(* ===== verification/PyReports.v ===== *)
(** * Reports as Python values

    [runtime-python]: the dictionaries of failures, outcomes, stop reports, publications,
    diagnostics and snapshots, and of the statistics of the native components.  What the
    source writes with [{:?}] is the name of a constructor ([Debug]). *)
From S2P Require Import Prelude.
From S2P Require Import Collections.
From S2P Require Import Types.
From S2P Require Import Operations.
From S2P Require Import Diagnostics.
From S2P Require Import Publications.
From S2P Require Import WorldState.
From S2P Require Import Actors.
From S2P Require Import Messaging.
From S2P Require Import Views.
From S2P Require Import NativeState.
From S2P Require Import Cpu.
From S2P Require Import PyObjects.
From S2P Require Import PyEnvelopes.
From S2P Require Import PyValues.

Module Debug.
Definition phase (p : FailurePhase) : string :=
  match p with
  | Construction => "Construction" | Configure => "Configure" | Start => "Start" | Handler => "Handler"
  | Stop => "Stop" | Supervisor => "Supervisor"
  end.
Definition action (a : FailureAction.failure_action) : string :=
  match a with
  | FailureAction.StopActor => "StopActor" | FailureAction.StopWorld => "StopWorld" | FailureAction.Continue => "Continue"
  end.
Definition state (s : lifecycle) : string :=
  match s with
  | Lifecycle.Starting => "Starting" | Lifecycle.Active => "Active" | Lifecycle.Quiescing => "Quiescing"
  | Lifecycle.Stopping => "Stopping" | Lifecycle.Stopped => "Stopped"
  end.
Definition kind (k : endpoint_kind) : string :=
  match k with EndpointKind.Native => "Native" | EndpointKind.Python => "Python" end.
Definition operation_failure (f : OperationFailure) : string :=
  match f with HandlerFailed => "HandlerFailed" | ResultTooLarge => "ResultTooLarge" end.
Definition publication (o : publication_outcome) : string :=
  match o with
  | PublicationOutcome.Pending => "Pending" | PublicationOutcome.Routed => "Routed"
  | PublicationOutcome.Cancelled => "Cancelled" | PublicationOutcome.Expired => "Expired"
  | PublicationOutcome.FanoutLimit => "FanoutLimit" | PublicationOutcome.SnapshotFull => "SnapshotFull"
  end.
Definition code (c : DiagnosticCode) : string :=
  match c with
  | Code.QueueFull => "QueueFull" | Code.BudgetExceeded => "BudgetExceeded" | Code.ActorNotReady => "ActorNotReady"
  | Code.ActorStopped => "ActorStopped" | Code.StaleReference => "StaleReference" | Code.CrossWorld => "CrossWorld"
  | Code.LimitExceeded => "LimitExceeded" | Code.InvalidConfig => "InvalidConfig" | Code.NotFound => "NotFound"
  | Code.DuplicateSubscription => "DuplicateSubscription" | Code.SchemaMismatch => "SchemaMismatch"
  | Code.InvalidPort => "InvalidPort" | Code.InterfaceMismatch => "InterfaceMismatch"
  | Code.InvalidMetadata => "InvalidMetadata" | Code.DeadlineExpired => "DeadlineExpired"
  | Code.HandlerFailed => "HandlerFailed" | Code.StartupFailed => "StartupFailed" | Code.CleanupFailed => "CleanupFailed"
  | Code.SupervisorFailed => "SupervisorFailed" | Code.OperationTimedOut => "OperationTimedOut"
  | Code.OperationLateResult => "OperationLateResult" | Code.OwnerStopped => "OwnerStopped"
  | Code.TargetStopped => "TargetStopped" | Code.DrainTimeout => "DrainTimeout" | Code.Cancelled => "Cancelled"
  end.
End Debug.

(** ** Failures and operations *)
Definition failure_dict (f : FailureRecord) : object :=
  let d := fr_details f in ODict [
  ("sequence", of_N (fr_sequence f)); ("elapsed_ns", of_N (fr_elapsed_ns f)); ("actor", of_actor (fr_actor f));
  ("event_id", of_option of_N (fr_event_id f)); ("schema", of_option of_N (fr_schema f));
  ("operation", of_option of_operation (fr_operation f)); ("phase", OStr (Debug.phase (fd_phase d)));
  ("handler", OStr (fd_handler d)); ("exception_type", OStr (fd_exception_type d));
  ("frames", OList ((λ frame, OTuple [OStr (ff_file frame); of_N (ff_line frame); OStr (ff_function frame)]) <$> fd_frames d));
  ("truncated", OBool (fd_truncated d)); ("action", OStr (Debug.action (fr_action f)))]%string.
Definition outcome_dict (w : World) (outcome : TerminalOutcome) : PyResult object :=
  match outcome with
  | Completed held =>
      let? (kind, values, schema) := payload_fields (stored_payload (held_stored held)) in
      inr (ODict [("state", OStr "Completed"); ("kind", OStr kind); ("values", values); ("schema", of_N schema);
        ("envelope", of_option (envelope_dict w) (held_envelope held))]%string)
  | Failed code message =>
      inr (ODict [("state", OStr "Failed"); ("code", OStr (Debug.operation_failure code)); ("message", OStr message)]%string)
  | TimedOut => inr (ODict [("state", OStr "TimedOut")]%string)
  | Cancelled => inr (ODict [("state", OStr "Cancelled")]%string)
  | OwnerStopped => inr (ODict [("state", OStr "OwnerStopped")]%string)
  | TargetStopped => inr (ODict [("state", OStr "TargetStopped")]%string)
  end.
(** [NativeWorld::operation_status], of the status. *)
Definition status_dict (w : World) (status : OperationStatus) : PyResult object :=
  match status with
  | SPending _ => inr (ODict [("state", OStr "Pending")]%string)
  | STerminal outcome => outcome_dict w outcome
  end.
Definition report_dict (r : StopReport) : object := ODict [
  ("native_done", OBool (sp_native_done r)); ("python_done", OBool (sp_python_done r)); ("in_flight", of_N (sp_in_flight r));
  ("discarded", of_N (sp_discarded r)); ("timed_out", OBool (sp_timed_out r)); ("queued", of_N (sp_queued r));
  ("delivery_in_flight", of_N (sp_delivery_in_flight r)); ("control_in_flight", of_N (sp_control_in_flight r));
  ("native_tasks", of_N (sp_native_tasks r)); ("python_pending", of_N (sp_python_pending r));
  ("pending_notifications", of_N (sp_pending_notifications r));
  ("outstanding_operations", of_N (sp_outstanding_operations r));
  ("retained_operations", of_N (sp_retained_operations r));
  ("outstanding_publications", of_N (sp_outstanding_publications r));
  ("retained_publications", of_N (sp_retained_publications r)); ("errors", of_N (sp_errors r));
  ("last_error", of_option failure_dict (sp_last_error r))]%string.

(** ** Publications *)
Definition publication_report_dict (r : DeliveryReport) : object := ODict [
  ("admitted", of_N (dr_admitted r)); ("rejected", of_N (dr_rejected r)); ("matched", of_N (dr_matched r));
  ("staged", of_N (dr_staged r)); ("outcome", OStr (Debug.publication (dr_outcome r)))]%string.
(** [NativePublicationTicket::status], of the status. *)
Definition ticket_status (status : PublicationStatus) : string :=
  match status with
  | PStaged => "Staged"
  | PQueued => "Queued"
  | PRouting _ => "Routing"
  | PTerminal report => Debug.publication (dr_outcome report)
  end.

(** ** Diagnostics *)
Definition entry_dict (e : DiagnosticEntry) : object := ODict [
  ("sequence", of_N (dg_sequence e)); ("elapsed_ns", of_N (dg_elapsed_ns e)); ("code", OStr (Debug.code (dg_code e)));
  ("actor", of_option of_actor (dg_actor e)); ("operation", of_option of_operation (dg_operation e));
  ("event_id", of_option of_N (dg_event_id e)); ("correlation_id", of_option of_N (dg_correlation_id e));
  ("causation_id", of_option of_N (dg_causation_id e)); ("failure", of_option failure_dict (dg_failure e))]%string.
Definition gap_dict (g : DiagnosticGap) : object := ODict [
  ("first_available", of_N (gap_first_available g)); ("requested_after", of_N (gap_requested_after g))]%string.
Definition history_dict (h : DiagnosticRead) : object := ODict [
  ("entries", OList (entry_dict <$> rd_entries h)); ("next_sequence", of_N (rd_next_sequence h));
  ("dropped", of_N (rd_dropped h)); ("gap", of_option gap_dict (rd_gap h))]%string.

(** ** Statistics *)
Definition cpu_dict (s : CpuStats) : object := ODict [
  ("workers", of_N (cs_workers s)); ("max_jobs", of_N (cs_max_jobs s)); ("queued", of_N (cs_queued s));
  ("running", of_N (cs_running s)); ("submitted", of_N (cs_submitted s)); ("completed", of_N (cs_completed s));
  ("cancelled", of_N (cs_cancelled s)); ("panicked", of_N (cs_panicked s)); ("rejected", of_N (cs_rejected s))]%string.
Definition component_dict (s : ComponentStats) : object := ODict [
  ("generated", of_N (cs_generated s)); ("processed", of_N (cs_processed s)); ("summaries", of_N (cs_summaries s));
  ("sink_received", of_N (cs_sink_received s)); ("last_total", OInt (cs_last_total s))]%string.
Definition pipeline_dict (s : PipelineSnapshot) : object := ODict [
  ("generated", of_N (ps_generated s)); ("processed", of_N (ps_processed s)); ("summaries", of_N (ps_summaries s));
  ("sink_received", of_N (ps_sink_received s)); ("first_progress_ns", of_option of_N (ps_first_progress s));
  ("last_progress_ns", of_option of_N (ps_last_progress s)); ("last_total", OInt (ps_last_total s));
  ("total_ticks", OInt (ps_total_ticks s))]%string.
Definition tcp_dict (s : TcpStats) (connections read_buffer_bytes write_buffer_bytes : N) : object := ODict [
  ("accepted_connections", of_N (tp_accepted_connections s)); ("rejected_connections", of_N (tp_rejected_connections s));
  ("closed_connections", of_N (tp_closed_connections s)); ("cancelled_connections", of_N (tp_cancelled_connections s));
  ("drained_connections", of_N (tp_drained_connections s)); ("frames_received", of_N (tp_frames_received s));
  ("requests_admitted", of_N (tp_requests_admitted s)); ("frames_written", of_N (tp_frames_written s));
  ("bytes_received", of_N (tp_bytes_received s)); ("bytes_written", of_N (tp_bytes_written s));
  ("oversized_frames", of_N (tp_oversized_frames s)); ("truncated_frames", of_N (tp_truncated_frames s));
  ("read_errors", of_N (tp_read_errors s)); ("write_errors", of_N (tp_write_errors s));
  ("read_timeouts", of_N (tp_read_timeouts s)); ("request_timeouts", of_N (tp_request_timeouts s));
  ("write_timeouts", of_N (tp_write_timeouts s)); ("budget_rejections", of_N (tp_budget_rejections s));
  ("admission_rejections", of_N (tp_admission_rejections s)); ("failed_requests", of_N (tp_failed_requests s));
  ("invalid_replies", of_N (tp_invalid_replies s)); ("listener_errors", of_N (tp_listener_errors s));
  ("active_connections", of_N connections); ("read_buffer_bytes", of_N read_buffer_bytes);
  ("write_buffer_bytes", of_N write_buffer_bytes)]%string.

(** ** Snapshots *)
Definition link_dict (l : LinkSnapshot) : object := ODict [
  ("id", of_N (ls_id l)); ("owner", of_actor (ls_owner l)); ("source", of_port (ls_source l));
  ("target", of_port (ls_target l))]%string.
Definition service_dict (s : ServiceSnapshot) : object := ODict [
  ("name", OStr (ss_name s)); ("service", of_actor (ss_service s)); ("contract", interface_dict (ss_contract s));
  ("leases", of_N (ss_leases s))]%string.
Definition lease_dict (l : ServiceLease) : object := ODict [
  ("scope", of_actor (lease_scope l)); ("owner", of_actor (lease_owner l)); ("service", of_actor (lease_service l))]%string.
(** [as_millis() as u64] *)
Definition millis (ns : N) : N := (ns / 10 ^ 6) mod 2 ^ 64.
(** [remaining]: what is left of the drain, in milliseconds. *)
Definition actor_dict (a : ActorSnapshot) (remaining : option N) : object := ODict [
  ("handle", of_actor (as_reference a)); ("kind", OStr (Debug.kind (as_kind a))); ("state", OStr (Debug.state (as_state a)));
  ("parent", of_option of_actor (as_parent a)); ("drain_remaining_ms", of_option of_N remaining);
  ("queue_entries", of_N (as_queue_entries a)); ("queue_bytes", of_N (as_queue_bytes a));
  ("staged_entries", of_N (as_staged_entries a)); ("staged_bytes", of_N (as_staged_bytes a));
  ("component", of_option descriptor_dict (as_component a)); ("in_flight", of_N (b2n (as_in_flight a)));
  ("control_in_flight", of_N (b2n (as_control_in_flight a))); ("failure_pending", OBool (as_failure_pending a));
  ("native_tasks", of_N (as_native_tasks a)); ("python_done", OBool (as_python_done a))]%string.
Definition metrics_dict (m : Metrics) : object := ODict [
  ("submitted", of_N (m_submitted m)); ("admitted", of_N (m_admitted m)); ("rejected", of_N (m_rejected m));
  ("started", of_N (m_started m)); ("completed", of_N (m_completed m)); ("failed", of_N (m_failed m));
  ("cancelled", of_N (m_cancelled m)); ("expired", of_N (m_expired m)); ("discarded", of_N (m_discarded m));
  ("failures", of_N (m_failures m)); ("notifications_coalesced", of_N (m_notifications_coalesced m));
  ("notifications_delivered", of_N (m_notifications_delivered m));
  ("notifications_discarded", of_N (m_notifications_discarded m)); ("drain_timeouts", of_N (m_drain_timeouts m));
  ("operation_completed", of_N (m_operation_completed m)); ("operation_timed_out", of_N (m_operation_timed_out m));
  ("operation_cancelled", of_N (m_operation_cancelled m)); ("operation_late_results", of_N (m_operation_late_results m));
  ("publication_submitted", of_N (m_publication_submitted m)); ("publication_admitted", of_N (m_publication_admitted m));
  ("publication_rejected", of_N (m_publication_rejected m)); ("publication_completed", of_N (m_publication_completed m));
  ("publication_cancelled", of_N (m_publication_cancelled m)); ("publication_expired", of_N (m_publication_expired m));
  ("publication_failed", of_N (m_publication_failed m))]%string.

Goal of the exercise: Set down the lines of the records exactly, from the first one through the line containing "From S2P Require Import PyEnvelopes.", and add nothing else.

Reply to the exercise:
(* ===== verification/PyReports.v ===== *)
(** * Reports as Python values

    [runtime-python]: the dictionaries of failures, outcomes, stop reports, publications,
    diagnostics and snapshots, and of the statistics of the native components.  What the
    source writes with [{:?}] is the name of a constructor ([Debug]). *)
From S2P Require Import Prelude.
From S2P Require Import Collections.
From S2P Require Import Types.
From S2P Require Import Operations.
From S2P Require Import Diagnostics.
From S2P Require Import Publications.
From S2P Require Import WorldState.
From S2P Require Import Actors.
From S2P Require Import Messaging.
From S2P Require Import Views.
From S2P Require Import NativeState.
From S2P Require Import Cpu.
From S2P Require Import PyObjects.
From S2P Require Import PyEnvelopes.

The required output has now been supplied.